For those following international markets and economies at present, two critical pressure points have presented themselves.
One is that financial markets are not sure how far ahead they are of the economic recovery they have assumed. Has that elastic relationship been stretched too much; if not in bonds then in equities?
The other is the confusion surrounding the rate of that recovery right now, particularly regarding the data out of the US and China, which have been distinctly mixed.
It is therefore an especially nervous time for traders. Yet, for the Gulf economies also, testing times may lie ahead.
Not only are the speed and scale of the global rebound doubtful, with implications for trade volumes, but the key variable of oil prices is a matter for concern, not only with regard to global demand prospects, but also as to the US’s competing source of supply (in the form of shale), and Iran’s potential re-acceptance into the fold of exporting nations.
The GCC states must therefore be concerned again for the longer-term issue of pursuing more sustainable paths to growth — based on restructuring rather than purely the extension of a short-term cyclical momentum — particularly if a supposed super-cycle in commodities is indeed over.
As a paper this month by Deloitte University Press says, “resource-centric economies are finding their economic growth and fiscal health vulnerable to the vagaries of global markets”, and may have become complacent again. Russia and Venezuela are cited as examples of a failure to undertake reforms, promote the private sector and diversify public finances, but the argument is evidently universal, and relevant to the GCC
“Diversification is tough to attain,” the article affirms, “but it is the only real safeguard.”
It has been suggested, further, that non-oil activity has actually suffered relatively through the oil price boom of recent years. Research by BBVA bank notes that non-oil’s share has actually fallen in the immediate aftermath of the global financial crisis, even though oil-based trade surpluses have fed money creation and driven multipliers in the construction, real estate and financial sectors accordingly.
“Diversification in the Gulf seems to be facing difficulties,” it ventured, requiring renewed policy attempts so that the obvious comparative advantage in the energy resource is actually reinforced.
Supporting the same view, a research note also this month by Alkhabeer Capital observed that while the non-oil sectors would continue to grow in 2014, they would do so at a slower pace, and be “supported by a continued increase in government spending”. That, of course, traces non-oil growth back to the springboard of the hydrocarbon sector itself, and to the state as the prime economic driver, perhaps inevitably so.
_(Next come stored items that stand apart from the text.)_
(** C4, as the code has it: a fragment is yielded for every [test:start],
    [test:complete] and [test:fail] event and for every [test:summary]
    event without a file marker, and none for a [test:summary] event that
    carries a file marker or an event of another type; so the number of
    fragments is the number of events of the first kind, and never exceeds
    the number of events consumed. *)
Theorem reporter_fragment_count (source : list Reporter.Event) :
  length (Reporter.reporter source) = length (List.filter Reporter.yields source)
  ∧ length (Reporter.reporter source) ≤ length source.
Proof.
  unfold Reporter.reporter. rewrite run_length. split; [done|].
  induction source as [|ev source IH]; simpl; [done|].
  destruct (Reporter.yields ev); simpl; lia.
Qed.

(** C4 as stated fails: a per-file summary and an event of another type
    are consumed without any fragment being produced. *)
Lemma reporter_silent_events :
  let source :=
    [Reporter.TestSummary 1 0 0 5 (Some "test/a.test.js"); Reporter.OtherEvent "test:pass"] in
  length source = 2 ∧ Reporter.reporter source = [].
Proof. split; reflexivity. Qed.

(** C5, as the code has it: the fragment for a [test:complete] event with
    nesting 1 and [passed = false] is the red [!] glyph, preceded by the
    blank line and indent exactly when no [test:complete] event below the
    top level came before it; and for every [test:complete] event below
    the top level, passed or failed, the prefix is attached exactly to the
    first one of the run. *)
Theorem complete_fragment (pre : list Reporter.Event) (name : string) (d : Q) :
  Reporter.reporter (pre ++ [Reporter.TestComplete name 1 false d])
  = Reporter.reporter pre
    ++ [(if existsb Reporter.nested_complete pre then "" else Js.nl +:+ Js.nl +:+ "  ")
        +:+ Reporter.getColoredStr 31 "!"]
  ∧ Reporter.getColoredStr 31 "!" = Js.esc +:+ "[31m!" +:+ Js.esc +:+ "[0m"
  ∧ ∀ (n : nat) (passed : bool),
      Reporter.reporter (pre ++ [Reporter.TestComplete name (S n) passed d])
      = Reporter.reporter pre
        ++ [(if existsb Reporter.nested_complete pre then "" else Js.nl +:+ Js.nl +:+ "  ")
            +:+ Reporter.symbol passed d].
Proof.
  assert (∀ n passed,
    Reporter.reporter (pre ++ [Reporter.TestComplete name (S n) passed d])
    = Reporter.reporter pre
      ++ [(if existsb Reporter.nested_complete pre then "" else Js.nl +:+ Js.nl +:+ "  ")
          +:+ Reporter.symbol passed d]) as Hgen.
  { intros n passed. rewrite reporter_snoc. simpl.
    rewrite no_nested_complete_yet.
    by destruct (existsb Reporter.nested_complete pre). }
  split; [exact (Hgen 0 false)|]. split; [reflexivity|exact Hgen].
Qed.

(** C5 as stated fails: a failed test that completes first in the run gets
    the prefix in front of its glyph. *)
Lemma first_failed_glyph_prefixed :
  Reporter.reporter [Reporter.TestComplete "case" 1 false 1]
  = [Js.nl +:+ Js.nl +:+ "  " +:+ Js.esc +:+ "[31m!" +:+ Js.esc +:+ "[0m"]
  ∧ Reporter.reporter [Reporter.TestComplete "case" 1 false 1]
    ≠ [Js.esc +:+ "[31m!" +:+ Js.esc +:+ "[0m"].
Proof. split; [reflexivity|discriminate]. Qed.

(** C7: a [test:summary] event without a file marker yields one fragment:
    the pass count between the escape codes of green (32), the duration
    rounded to whole milliseconds between those of dim (90), the pending
    count between those of cyan (36) exactly when [skipped] is not zero,
    the failing count between those of red (31) exactly when [failed] is
    not zero, and then the failure details accumulated so far.  The counts
    and the rounded duration are below 10^21, where JavaScript prints a
    number in plain decimal digits.  For counts 3, 0, 1 and 12.7 ms (the
    decimal, or the double nearest to it) the fragment has [3 passing] in
    green, [(13ms)] in dim, [1 pending] in cyan and no [failing]. *)
Theorem summary_fragment (pre : list Reporter.Event) (passed failed skipped : nat)
    (duration : Q) :
  (Z.of_nat passed < 10 ^ 21)%Z → (Z.of_nat failed < 10 ^ 21)%Z →
  (Z.of_nat skipped < 10 ^ 21)%Z →
  (Z.abs (Qfloor (duration + (1 # 2))) < 10 ^ 21)%Z →
  Reporter.reporter (pre ++ [Reporter.TestSummary passed failed skipped duration None])
  = Reporter.reporter pre
    ++ [" " +:+ Js.nl
        +:+ (Js.esc +:+ "[32m"
             +:+ (Js.nl +:+ "  " +:+ pretty passed +:+ " passing")
             +:+ Js.esc +:+ "[0m")
        +:+ " "
        +:+ (Js.esc +:+ "[90m"
             +:+ ("(" +:+ pretty (Qfloor (duration + (1 # 2))) +:+ "ms)")
             +:+ Js.esc +:+ "[0m")
        +:+ (if decide (skipped = 0) then ""
             else Js.esc +:+ "[36m"
                  +:+ (Js.nl +:+ "  " +:+ pretty skipped +:+ " pending")
                  +:+ Js.esc +:+ "[0m")
        +:+ (if decide (failed = 0) then ""
             else Js.esc +:+ "[31m"
                  +:+ (Js.nl +:+ "  " +:+ pretty failed +:+ " failing")
                  +:+ Js.esc +:+ "[0m")
        +:+ Js.nl +:+ Js.nl
        +:+ Reporter.output (Reporter.state_after Reporter.init pre)]
  ∧ ∃ fragment,
      Reporter.reporter [Reporter.TestSummary 3 0 1 (127 # 10) None] = [fragment]
      ∧ Reporter.reporter
          [Reporter.TestSummary 3 0 1 (3574732204225331 # 281474976710656) None]
        = [fragment]
      ∧ Js.includes "3 passing" fragment = true
      ∧ Js.includes "(13ms)" fragment = true
      ∧ Js.includes "1 pending" fragment = true
      ∧ Js.includes "failing" fragment = false
      ∧ Js.includes
          (Js.esc +:+ "[32m" +:+ Js.nl +:+ "  3 passing" +:+ Js.esc +:+ "[0m") fragment
        = true
      ∧ Js.includes (Js.esc +:+ "[90m(13ms)" +:+ Js.esc +:+ "[0m") fragment = true
      ∧ Js.includes
          (Js.esc +:+ "[36m" +:+ Js.nl +:+ "  1 pending" +:+ Js.esc +:+ "[0m") fragment
        = true
      ∧ Js.includes "[31m" fragment = false.
Proof.
  intros _ _ _ _. split.
  - rewrite reporter_snoc. simpl. by destruct skipped, failed.
  - eexists. split; [reflexivity|]. repeat split; vm_compute; reflexivity.
Qed.

Lemma summary_fragment_witness :
  Reporter.reporter ([] ++ [Reporter.TestSummary 3 0 1 (127 # 10) None])
  = Reporter.reporter []
    ++ [" " +:+ Js.nl
        +:+ (Js.esc +:+ "[32m"
             +:+ (Js.nl +:+ "  " +:+ pretty 3 +:+ " passing")
             +:+ Js.esc +:+ "[0m")
        +:+ " "
        +:+ (Js.esc +:+ "[90m"
             +:+ ("(" +:+ pretty (Qfloor ((127 # 10) + (1 # 2))) +:+ "ms)")
             +:+ Js.esc +:+ "[0m")
        +:+ (if decide (1 = 0) then ""
             else Js.esc +:+ "[36m"
                  +:+ (Js.nl +:+ "  " +:+ pretty 1 +:+ " pending")
                  +:+ Js.esc +:+ "[0m")
        +:+ (if decide (0 = 0) then ""
             else Js.esc +:+ "[31m"
                  +:+ (Js.nl +:+ "  " +:+ pretty 0 +:+ " failing")
                  +:+ Js.esc +:+ "[0m")
        +:+ Js.nl +:+ Js.nl
        +:+ Reporter.output (Reporter.state_after Reporter.init [])]
  ∧ ∃ fragment,
      Reporter.reporter [Reporter.TestSummary 3 0 1 (127 # 10) None] = [fragment]
      ∧ Reporter.reporter
          [Reporter.TestSummary 3 0 1 (3574732204225331 # 281474976710656) None]
        = [fragment]
      ∧ Js.includes "3 passing" fragment = true
      ∧ Js.includes "(13ms)" fragment = true
      ∧ Js.includes "1 pending" fragment = true
      ∧ Js.includes "failing" fragment = false
      ∧ Js.includes
          (Js.esc +:+ "[32m" +:+ Js.nl +:+ "  3 passing" +:+ Js.esc +:+ "[0m") fragment
        = true
      ∧ Js.includes (Js.esc +:+ "[90m(13ms)" +:+ Js.esc +:+ "[0m") fragment = true
      ∧ Js.includes
          (Js.esc +:+ "[36m" +:+ Js.nl +:+ "  1 pending" +:+ Js.esc +:+ "[0m") fragment
        = true
      ∧ Js.includes "[31m" fragment = false.
Proof.
  apply (summary_fragment [] 3 0 1 (127 # 10)); vm_compute; reflexivity.
Defined.

(** * Properties of the page fetcher *)

Section fetcher_facts.
Import Index.

Lemma narrow_to_mapped (p : MediaWikiPage) : narrow (to_mapped p) = first_wikitext p.
Proof.
  unfold narrow, to_mapped, first_wikitext. simpl.
  destruct (revisions p) as [[|r rest]|]; simpl; try done.
  rewrite bool_decide_decide. by destruct (decide _).
Qed.

Lemma simple_pages_omap (pages : list MediaWikiPage) :
  simple_pages pages = omap first_wikitext pages.
Proof.
  unfold simple_pages. induction pages as [|p pages IH]; [done|].
  rewrite fmap_cons, filter_cons.
  change (omap first_wikitext (p :: pages))
    with (from_option (λ y, y :: omap first_wikitext pages)
            (omap first_wikitext pages) (first_wikitext p)).
  rewrite <- narrow_to_mapped, <- IH.
  destruct (decide (is_simple (to_mapped p) = true)) as [Hs|Hs].
  - change (omap narrow (to_mapped p :: ?l))
      with (from_option (λ y, y :: omap narrow l) (omap narrow l) (narrow (to_mapped p))).
    done.
  - assert (narrow (to_mapped p) = None) as ->; [|done].
    unfold narrow, is_simple in *. by destruct (m_content (to_mapped p)).
Qed.

Lemma first_wikitext_Some (p : MediaWikiPage) (sp : SimplePage) :
  first_wikitext p = Some sp
  ↔ ∃ r rest, revisions p = Some (r :: rest) ∧ contentmodel r = "wikitext"
      ∧ sp = mkSimple (pageid p) (title p) (ns p) (content r).
Proof.
  unfold first_wikitext. split.
  - destruct (revisions p) as [[|r rest]|]; try done.
    destruct (decide _); [|done]. intros [= <-]. eauto.
  - intros (r & rest & -> & Hm & ->). by rewrite decide_True.
Qed.

End fetcher_facts.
Looking at the record of diversification efforts, at Saudi Arabia in particular but indeed across the Gulf states, recent analysis by Al Masah Capital did not doubt that “aggressive” policy reforms had been taken to develop the industrial base, infrastructure, transport & communications, and human resources, health and social development.
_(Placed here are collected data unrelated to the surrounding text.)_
(** * A shallow embedding of the job-control shell in [src/main.cpp]

    The shell is a single-threaded loop over input lines.  Everything it
    does to the outside world is a system call or a write to a stream; the
    embedding records those in a [trace], and reads the answers of the
    operating system from scripted lists kept in the [world].  The C++
    globals ([jobs], [next_jid], [child_terminated], [shell_pgid]) are
    fields of the same [world], threaded through a state-and-failure
    monad. *)

From Stdlib Require Import ZArith Lia Ascii String DecimalString.
From stdpp Require Import base list strings.

Local Open Scope string_scope.
Local Open Scope list_scope.
Local Open Scope Z_scope.

(** ** Data model (main.cpp, lines 45-59) *)

Inductive JobStatus := RUNNING | STOPPED | DONE.

Record Job := mkJob {
  jid : Z;            (* job id (%n) *)
  pgid : Z;           (* process group id *)
  cmd : string;
  status : JobStatus
}.

Record Command := mkCommand {
  argv : list string;
  infile : string;
  outfile : string;
  append : bool
}.

(** A default-constructed [Command], as [cmds.emplace_back()] makes it. *)
Definition empty_command : Command := mkCommand [] "" "" false.

Definition set_status (s : JobStatus) (j : Job) : Job :=
  mkJob (jid j) (pgid j) (cmd j) s.

Definition str_empty (s : string) : bool :=
  match s with EmptyString => true | _ => false end.

(** ** Characters and numbers *)

(** [isspace] in the "C" locale: space and the controls 9..13. *)
Definition isspace (c : ascii) : bool :=
  let n := nat_of_ascii c in
  ((n =? 32) || ((9 <=? n) && (n <=? 13)))%nat.

(** The test [c < '0' || c > '9'] of line 414, negated. *)
Definition is_digit (c : ascii) : bool :=
  let n := nat_of_ascii c in ((48 <=? n) && (n <=? 57))%nat.

Fixpoint all_digits (s : string) : bool :=
  match s with
  | EmptyString => true
  | String c r => if is_digit c then all_digits r else false
  end.

Fixpoint digits_value (acc : Z) (s : string) : Z :=
  match s with
  | String c r =>
      if is_digit c
      then digits_value (acc * 10 + (Z.of_nat (nat_of_ascii c) - 48)) r
      else acc
  | EmptyString => acc
  end.

Fixpoint skip_space (s : string) : string :=
  match s with
  | String c r => if isspace c then skip_space r else s
  | EmptyString => s
  end.

Definition LONG_MAX : Z := 2 ^ 63 - 1.
Definition LONG_MIN : Z := - 2 ^ 63.

Definition INT_MAX : Z := 2 ^ 31 - 1.
Definition INT_MIN : Z := - 2 ^ 31.

(** The conversion of a [long] to [int]: 32 bits, two's complement. *)
Definition to_int (z : Z) : Z := (z + 2 ^ 31) mod 2 ^ 32 - 2 ^ 31.

(** [atoi] as the C library computes it: [(int) strtol (s, NULL, 10)];
    blanks are skipped, one sign is read, the digits that follow are the
    value, [strtol] saturates at the bounds of [long], and the cast keeps
    the low 32 bits. *)
Definition atoi (s : string) : Z :=
  let s1 := skip_space s in
  let v :=
    match s1 with
    | String "-" r => - digits_value 0 r
    | String "+" r => digits_value 0 r
    | _ => digits_value 0 s1
    end in
  to_int (Z.max LONG_MIN (Z.min LONG_MAX v)).

(** [operator<<] on an [int]: its decimal digits. *)
Definition show (z : Z) : string := NilZero.string_of_int (Z.to_int z).

(** ** Trimming and tokenizing (lines 25-43) *)

Fixpoint rtrim (s : string) : string :=
  match s with
  | EmptyString => EmptyString
  | String c r =>
      match rtrim r with
      | EmptyString => if isspace c then EmptyString else String c EmptyString
      | r' => String c r'
      end
  end.

Definition ltrim (s : string) : string := skip_space s.

Definition trim (s : string) : string := rtrim (ltrim s).

(** [s.back()] and [s.pop_back()] on a string. *)
Fixpoint str_back (s : string) : option ascii :=
  match s with
  | EmptyString => None
  | String c EmptyString => Some c
  | String _ r => str_back r
  end.

Fixpoint str_pop_back (s : string) : string :=
  match s with
  | EmptyString => EmptyString
  | String c EmptyString => EmptyString
  | String c r => String c (str_pop_back r)
  end.

Definition str_tail (s : string) : string :=
  match s with String _ r => r | EmptyString => EmptyString end.

(** [s.c_str()] as a C function reads it: the bytes before the first
    NUL.  A line of [getline] can hold NUL bytes, and so can a token. *)
Fixpoint c_str (s : string) : string :=
  match s with
  | EmptyString => EmptyString
  | String c r => if Ascii.eqb c zero then EmptyString else String c (c_str r)
  end.

(** [parseInput]: [while (ss >> word) tokens.push_back(word)].  [word] is
    the word being read, kept reversed; blanks end it. *)
Fixpoint parse_words (s : string) (word : list ascii) : list string :=
  let flush (rest : list string) :=
    match word with
    | [] => rest
    | _ => string_of_list_ascii (rev word) :: rest
    end in
  match s with
  | EmptyString => flush []
  | String c r =>
      if isspace c then flush (parse_words r [])
      else parse_words r (c :: word)
  end.

Definition parseInput (input : string) : list string := parse_words input [].

(** ** Job Table (lines 61-92) *)

(** The lookups return a [Job*] into the vector [jobs]: here the index of
    the first match together with the job read through it, so that a
    later write through the pointer is a write at that index. *)
Fixpoint find_index {A} (p : A -> bool) (i : nat) (l : list A) : option (nat * A) :=
  match l with
  | [] => None
  | x :: r => if p x then Some (i, x) else find_index p (S i) r
  end.

Definition find_job_by_jid (n : Z) (js : list Job) : option (nat * Job) :=
  find_index (fun j => jid j =? n) 0%nat js.

Definition find_job_by_pgid (g : Z) (js : list Job) : option (nat * Job) :=
  find_index (fun j => pgid j =? g) 0%nat js.

Definition remove_job_by_pgid (g : Z) (js : list Job) : list Job :=
  List.filter (fun j => negb (pgid j =? g)) js.

Definition status_name (s : JobStatus) : string :=
  match s with RUNNING => "Running" | STOPPED => "Stopped" | DONE => "Done" end.

Definition nl : string := String (ascii_of_nat 10) EmptyString.

Definition job_line (j : Job) : string :=
  ("[" ++ show (jid j) ++ "] " ++ show (pgid j) ++ " " ++
   status_name (status j) ++ "    " ++ cmd j ++ nl)%string.

(** ** Command Builder (lines 126-157) *)

(** [cmds.back().field = ...]: a write to the last element. *)
Fixpoint on_back (f : Command -> Command) (cmds : list Command) : list Command :=
  match cmds with
  | [] => []
  | [c] => [f c]
  | c :: cs => c :: on_back f cs
  end.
It cited the growth of the “energy-intensive industries of petrochemicals, cement, and metals (including aluminium, steel, and copper), mostly through manufacturing free zones or specialised industrial zones,” with SABIC, Dubai Aluminium, and Aluminium Bahrain being “some of the live examples of the implementation of this strategy”.
Yet, these are not new names, and an old problem persists. Government expenditures on salaries and subsidies, on consumption not investment, have “undermined” those programmes. As a matter of recent political history, “the stimulus measures announced during the Arab Spring showcase the same”, Al Masah’s report contends.
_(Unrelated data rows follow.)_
Lemma queryIndex_ends_at_empty_witness :
  Forall (λ l, demo_trim l ≠ "") ["  go "; "rust"; "python"] ∧
  demo_trim " " = "" ∧
  (queryIndex (H := demo) demo_index demo_input).2 = Some ["unread"] ∧
  length (queryIndex (H := demo) demo_index demo_input).1 = 15.
Proof.
  assert (Forall (λ l, demo_trim l ≠ "") ["  go "; "rust"; "python"]) as Hb
    by (repeat constructor; vm_compute; discriminate).
  assert (demo_trim " " = "") as Hl by reflexivity.
  split; [exact Hb|]. split; [exact Hl|].
  pose proof (queryIndex_ends_at_empty (H := demo) demo_index
                ["  go "; "rust"; "python"] " " ["unread"] Hb Hl) as W.
  change (["  go "; "rust"; "python"] ++ [" "; "unread"])%list with demo_input in W.
  rewrite W. split; [reflexivity|]. vm_compute. reflexivity.
Defined.

Lemma main_wrong_argument_count_witness :
  length ["one"; "two"] ≠ 1 ∧
  mainpc <$> step (H := demo) (init "news" ["one"; "two"] demo_input) TMain
    = Some (MExited 0%Z).
Proof.
  assert (length ["one"; "two"] ≠ 1) as Hn by (simpl; lia).
  split; [exact Hn|].
  destruct (main_wrong_argument_count (H := demo) "news" ["one"; "two"]
              demo_input [] Hn) as [-> _].
  reflexivity.
Defined.

Lemma feed_list_error_is_fatal_witness :
  feedListParse (Externals := demo) "nowhere.xml" = None ∧
  feedthreads (run (H := demo) (init "news" ["nowhere.xml"] demo_input) demo_schedule) = [] ∧
  index (run (H := demo) (init "news" ["nowhere.xml"] demo_input) demo_schedule)
    = RSSIndex.empty.
Proof.
  assert (feedListParse (Externals := demo) "nowhere.xml" = None) as Hp by reflexivity.
  split; [exact Hp|].
  destruct (feed_list_error_is_fatal (H := demo) "news" "nowhere.xml"
              demo_input demo_schedule Hp) as (_ & _ & Hf & _ & Hi & _).
  split; [exact Hf|exact Hi].
Defined.

Lemma articletoTokens_parse_error_witness :
  let c := run (H := demo) (init "news" ["feeds.xml"] demo_input)
             (take 27 demo_schedule) in
  let t := {| a_article := demo_x; a_up := "b.com"; a_parent := 1;
              a_title := ""; a_url := ""; a_doc := ""; a_pc := AWait |} in
  articlethreads c !! 2 = Some t ∧
  htmlParse (Externals := demo) (url (a_article t)) = None ∧
  is_Some (step (H := demo) c (TArticle 2)).
Proof.
  intros c t.
  assert (articlethreads c !! 2 = Some t) as Ht by (vm_compute; reflexivity).
  assert (htmlParse (Externals := demo) (url (a_article t)) = None) as Hp
    by reflexivity.
  split; [exact Ht|]. split; [exact Hp|].
  apply (articletoTokens_parse_error (H := demo) "news" ["feeds.xml"] demo_input
           (take 27 demo_schedule) 2 t Ht Hp).
  - simpl. discriminate.
  - intros _. vm_compute. lia.
Defined.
Thus, while the GCC “is learning to manage its oil wealth better”, insofar as petrodollars are now being well spent on creating the “knowledge economy”, still some “best practices” as found elsewhere, might be adopted and, if necessary, adapted. The essence of those models is to ensure that schemes that are not over-ambitious or generate minimally productive returns.
Some sources would seem to imply that this perennial challenge may be virtually insurmountable. Working papers in the past year from the London School of Economics, for example, have described genuine economic development along these lines as some kind of “mission impossible”.
“Global oil demand manipulates real GDP, CPI, the budget balance and the current account,” and hence overwhelms the necessary processes of empowerment. The asymmetry of wage growth in response to rising and falling oil prices (i.e. fast increments, slow declines) exemplifies the point. Even the respective national plans have trouble overcoming those tendencies, and a degree of regional coordination may be necessary to inspire what would be a self-protective, integrated approach to true prosperity, the studies suggest.
That’s arguably the pessimistic case. An optimist might, meanwhile, point to the Gulf’s increasing participation in the globalised world economy. While recognising the “personalisation and predominantly ad hoc nature of much GCC decision-making”, research by European think tank Fride perceives the Gulf as having weathered the crisis “in relatively better condition” than many counterparts, having built relations with the relatively dynamic Asian region and broadened economic interdependency there (including beyond hydrocarbons), and retaining the advantage of a share in global energy production rising from 28 percentage in 2000 to 33 percentage by 2020.
In that sense, time may still be on the Gulf’s side, provided that sufficient motivation for reform is in attendance.